■ EXERCISE GOAL
Set down exactly the lines below, from the one containing "Definition node0 : node := MkNode ∅ []." through the final line, and include no others.

Dataset entries
(* ===== verification/ShimProc.v ===== *)
(** * The processes of the containerd shim
    (cmd/containerd-shim-katamaran-adopted-v2/main.go: main, runStart, runDelete,
    runServer)

    containerd runs the binary with a start or a delete command; start re-executes
    the binary with the listening socket as file descriptor 3, and that child serves
    the task service of file Shim.  A node is the socket files of the shim directory
    and the processes; what the operating system answers is the environment of a
    run.  Logging and the encoding of messages are left out. *)
From S2P Require Import Prelude GoErrors GoStrings OrchTypes OrchValidate Filepath Shim.

Definition shimSocketDir : string := "/run/containerd/s".

(** ** The command of an invocation *)

Definition is_command (arg : string) : bool := one_of arg ["start"; "delete"].

(** The loop of [main]: the first command word is taken out of os.Args. *)
Fixpoint pick_command (args : list string) : string * list string :=
  match args with
  | [] => ("", [])
  | arg :: args =>
      if is_command arg then (arg, args)
      else let '(cmd, rest) := pick_command args in (cmd, arg :: rest)
  end.

(** ** Processes *)

(** Standard output: nothing, the address line of start, or the response of delete
    with its exit time. *)
Inductive output := ONone | OAddress (path : string) | ODelete (exitedAt : Z).

Inductive pstate :=
  | Ready                                              (* about to run main *)
  | Exited (code : Z)
  | Serving (path : string) (accepting : bool) (s : shim).

Record proc := MkProc {
  p_pid : Z;
  p_args : list string;
  p_fdenv : bool;                  (* KATAMARAN_SHIM_LISTENER_FD is set *)
  p_fd3 : option string;           (* the socket whose listener is file descriptor 3 *)
  p_null : bool;                   (* stdout is the null device *)
  p_out : output;
  p_state : pstate }.

Record node := MkNode {
  n_sockets : gset string;         (* the socket files *)
  n_procs : list proc }.

Definition node0 : node := MkNode ∅ [].

(** What the system answers to one run of [main]. *)
Record penv := MkPenv {
  pe_mkdir : option error;
  pe_now : Z;
  pe_resolve : option error;
  pe_listen : option error;        (* errors of bind other than a taken address *)
  pe_file : option error;
  pe_exe : string + error;
  pe_child : Z + error;            (* the pid of the child *)
  pe_stdout : option error;
  pe_marshal : option error;
  pe_filelistener : option error;
  pe_newserver : option error }.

■ RESULT OF THE EXERCISE
Definition node0 : node := MkNode ∅ [].

(** What the system answers to one run of [main]. *)
Record penv := MkPenv {
  pe_mkdir : option error;
  pe_now : Z;
  pe_resolve : option error;
  pe_listen : option error;        (* errors of bind other than a taken address *)
  pe_file : option error;
  pe_exe : string + error;
  pe_child : Z + error;            (* the pid of the child *)
  pe_stdout : option error;
  pe_marshal : option error;
  pe_filelistener : option error;
  pe_newserver : option error }.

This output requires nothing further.